=== About this exercise ===
Give back exactly the first lines of the entries below, through the line with "64 bits, a pointer".
+++
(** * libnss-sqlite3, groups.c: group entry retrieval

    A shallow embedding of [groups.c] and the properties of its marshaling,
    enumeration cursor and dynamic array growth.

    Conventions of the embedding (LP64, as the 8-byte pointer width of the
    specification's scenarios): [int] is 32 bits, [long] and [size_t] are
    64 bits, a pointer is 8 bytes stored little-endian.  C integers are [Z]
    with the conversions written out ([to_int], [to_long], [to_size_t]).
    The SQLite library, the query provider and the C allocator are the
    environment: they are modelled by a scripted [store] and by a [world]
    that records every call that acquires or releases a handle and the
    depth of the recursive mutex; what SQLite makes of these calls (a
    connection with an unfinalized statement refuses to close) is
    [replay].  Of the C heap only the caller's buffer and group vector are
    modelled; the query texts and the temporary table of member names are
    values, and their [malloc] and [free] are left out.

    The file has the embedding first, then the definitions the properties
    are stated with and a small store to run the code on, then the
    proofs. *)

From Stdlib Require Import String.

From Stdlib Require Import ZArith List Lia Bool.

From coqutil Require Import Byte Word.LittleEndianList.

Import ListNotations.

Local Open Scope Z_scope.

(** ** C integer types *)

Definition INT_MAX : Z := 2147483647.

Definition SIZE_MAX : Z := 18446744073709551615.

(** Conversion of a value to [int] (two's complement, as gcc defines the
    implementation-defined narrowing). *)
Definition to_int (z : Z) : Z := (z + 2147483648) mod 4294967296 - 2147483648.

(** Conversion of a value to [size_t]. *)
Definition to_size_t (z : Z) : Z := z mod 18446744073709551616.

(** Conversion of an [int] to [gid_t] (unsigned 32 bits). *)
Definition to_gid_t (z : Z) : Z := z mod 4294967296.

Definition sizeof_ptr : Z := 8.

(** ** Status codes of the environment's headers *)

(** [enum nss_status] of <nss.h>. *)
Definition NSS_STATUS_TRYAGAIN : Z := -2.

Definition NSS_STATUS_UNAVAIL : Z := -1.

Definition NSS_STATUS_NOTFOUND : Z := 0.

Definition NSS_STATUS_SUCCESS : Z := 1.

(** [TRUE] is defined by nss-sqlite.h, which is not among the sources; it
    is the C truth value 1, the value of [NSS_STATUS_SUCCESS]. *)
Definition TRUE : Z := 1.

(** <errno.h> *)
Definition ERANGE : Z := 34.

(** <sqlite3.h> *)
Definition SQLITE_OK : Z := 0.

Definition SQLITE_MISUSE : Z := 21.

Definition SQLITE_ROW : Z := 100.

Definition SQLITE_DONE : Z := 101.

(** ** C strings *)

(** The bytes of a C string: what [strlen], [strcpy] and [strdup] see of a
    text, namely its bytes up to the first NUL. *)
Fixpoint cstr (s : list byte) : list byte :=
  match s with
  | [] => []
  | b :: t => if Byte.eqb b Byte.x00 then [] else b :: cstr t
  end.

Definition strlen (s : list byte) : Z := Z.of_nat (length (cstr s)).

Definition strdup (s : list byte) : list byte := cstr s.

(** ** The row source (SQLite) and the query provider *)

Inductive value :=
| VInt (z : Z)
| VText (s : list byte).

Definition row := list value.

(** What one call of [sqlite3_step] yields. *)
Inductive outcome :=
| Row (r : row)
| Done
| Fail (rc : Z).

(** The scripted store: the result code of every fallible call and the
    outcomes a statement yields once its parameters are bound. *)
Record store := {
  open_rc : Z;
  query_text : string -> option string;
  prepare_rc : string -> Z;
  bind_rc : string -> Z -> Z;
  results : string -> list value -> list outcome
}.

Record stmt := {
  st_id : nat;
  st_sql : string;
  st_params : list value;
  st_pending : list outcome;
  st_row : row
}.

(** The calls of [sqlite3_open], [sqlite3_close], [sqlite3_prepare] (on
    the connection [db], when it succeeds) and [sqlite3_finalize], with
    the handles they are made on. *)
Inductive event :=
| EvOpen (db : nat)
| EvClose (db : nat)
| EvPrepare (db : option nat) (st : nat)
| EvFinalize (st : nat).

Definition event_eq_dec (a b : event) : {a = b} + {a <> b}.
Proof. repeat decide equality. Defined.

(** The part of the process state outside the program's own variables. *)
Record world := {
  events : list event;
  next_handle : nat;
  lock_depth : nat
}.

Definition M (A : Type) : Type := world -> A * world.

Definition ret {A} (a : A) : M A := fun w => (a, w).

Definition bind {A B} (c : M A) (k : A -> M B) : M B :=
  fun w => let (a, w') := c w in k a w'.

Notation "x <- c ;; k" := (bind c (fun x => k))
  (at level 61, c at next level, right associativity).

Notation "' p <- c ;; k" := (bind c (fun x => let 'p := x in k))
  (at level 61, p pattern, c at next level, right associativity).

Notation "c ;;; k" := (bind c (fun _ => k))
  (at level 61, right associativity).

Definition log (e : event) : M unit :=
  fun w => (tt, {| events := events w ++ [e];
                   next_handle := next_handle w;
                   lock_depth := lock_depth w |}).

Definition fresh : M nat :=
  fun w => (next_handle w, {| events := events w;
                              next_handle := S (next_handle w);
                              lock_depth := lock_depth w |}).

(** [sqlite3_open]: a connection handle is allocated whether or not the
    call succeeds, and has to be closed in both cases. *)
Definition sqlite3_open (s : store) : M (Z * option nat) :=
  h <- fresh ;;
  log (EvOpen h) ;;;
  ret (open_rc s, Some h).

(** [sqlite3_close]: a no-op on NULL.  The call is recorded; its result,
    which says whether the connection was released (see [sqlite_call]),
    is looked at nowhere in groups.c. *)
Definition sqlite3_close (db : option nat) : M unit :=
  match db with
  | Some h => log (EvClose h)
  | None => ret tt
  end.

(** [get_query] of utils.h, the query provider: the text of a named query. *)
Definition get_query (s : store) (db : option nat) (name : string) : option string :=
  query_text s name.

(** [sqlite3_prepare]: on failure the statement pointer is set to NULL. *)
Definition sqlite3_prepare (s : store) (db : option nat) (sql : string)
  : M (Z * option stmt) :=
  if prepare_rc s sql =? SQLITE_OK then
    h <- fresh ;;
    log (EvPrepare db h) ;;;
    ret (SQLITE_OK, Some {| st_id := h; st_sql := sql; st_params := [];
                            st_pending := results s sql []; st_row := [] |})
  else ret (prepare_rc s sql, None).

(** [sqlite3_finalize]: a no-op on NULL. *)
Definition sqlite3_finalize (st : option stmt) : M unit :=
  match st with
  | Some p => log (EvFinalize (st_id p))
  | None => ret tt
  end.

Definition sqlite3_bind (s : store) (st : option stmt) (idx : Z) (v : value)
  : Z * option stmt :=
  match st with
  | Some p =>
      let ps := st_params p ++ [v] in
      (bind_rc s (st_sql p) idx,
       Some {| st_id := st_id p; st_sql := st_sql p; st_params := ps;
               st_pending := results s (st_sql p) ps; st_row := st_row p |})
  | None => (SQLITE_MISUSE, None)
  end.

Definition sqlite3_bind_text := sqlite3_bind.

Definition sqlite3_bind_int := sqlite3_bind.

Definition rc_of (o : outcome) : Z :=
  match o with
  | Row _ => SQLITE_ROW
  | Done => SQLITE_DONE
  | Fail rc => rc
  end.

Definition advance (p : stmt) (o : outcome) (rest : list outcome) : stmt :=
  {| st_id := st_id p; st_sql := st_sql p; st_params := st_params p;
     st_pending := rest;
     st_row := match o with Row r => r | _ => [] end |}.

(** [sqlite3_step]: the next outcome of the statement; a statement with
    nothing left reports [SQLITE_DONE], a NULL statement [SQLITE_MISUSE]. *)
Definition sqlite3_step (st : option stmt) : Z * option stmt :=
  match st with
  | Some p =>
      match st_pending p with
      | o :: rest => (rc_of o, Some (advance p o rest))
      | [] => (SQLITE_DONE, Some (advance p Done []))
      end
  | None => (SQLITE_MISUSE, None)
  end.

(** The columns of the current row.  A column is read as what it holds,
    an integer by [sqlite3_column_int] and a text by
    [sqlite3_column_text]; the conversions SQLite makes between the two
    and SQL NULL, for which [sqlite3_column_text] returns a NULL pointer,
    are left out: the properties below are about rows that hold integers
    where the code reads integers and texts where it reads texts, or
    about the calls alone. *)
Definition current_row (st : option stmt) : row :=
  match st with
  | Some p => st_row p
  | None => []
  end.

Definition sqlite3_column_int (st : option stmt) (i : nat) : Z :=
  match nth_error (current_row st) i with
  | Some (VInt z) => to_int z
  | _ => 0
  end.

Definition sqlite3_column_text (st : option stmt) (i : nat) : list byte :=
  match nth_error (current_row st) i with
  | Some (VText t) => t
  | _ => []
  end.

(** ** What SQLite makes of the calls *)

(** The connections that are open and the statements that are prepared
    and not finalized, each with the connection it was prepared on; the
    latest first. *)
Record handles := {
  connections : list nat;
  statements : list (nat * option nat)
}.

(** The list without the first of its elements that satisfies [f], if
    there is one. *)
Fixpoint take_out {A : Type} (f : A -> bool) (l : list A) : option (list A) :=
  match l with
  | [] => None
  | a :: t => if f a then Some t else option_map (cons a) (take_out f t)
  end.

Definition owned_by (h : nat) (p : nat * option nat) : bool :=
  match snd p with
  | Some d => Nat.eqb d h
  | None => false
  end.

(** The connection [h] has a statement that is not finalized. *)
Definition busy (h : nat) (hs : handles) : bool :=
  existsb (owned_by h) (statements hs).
+++
=== Output below ===
(** * libnss-sqlite3, groups.c: group entry retrieval

    A shallow embedding of [groups.c] and the properties of its marshaling,
    enumeration cursor and dynamic array growth.

    Conventions of the embedding (LP64, as the 8-byte pointer width of the
    specification's scenarios): [int] is 32 bits, [long] and [size_t] are
    64 bits, a pointer is 8 bytes stored little-endian.  C integers are [Z]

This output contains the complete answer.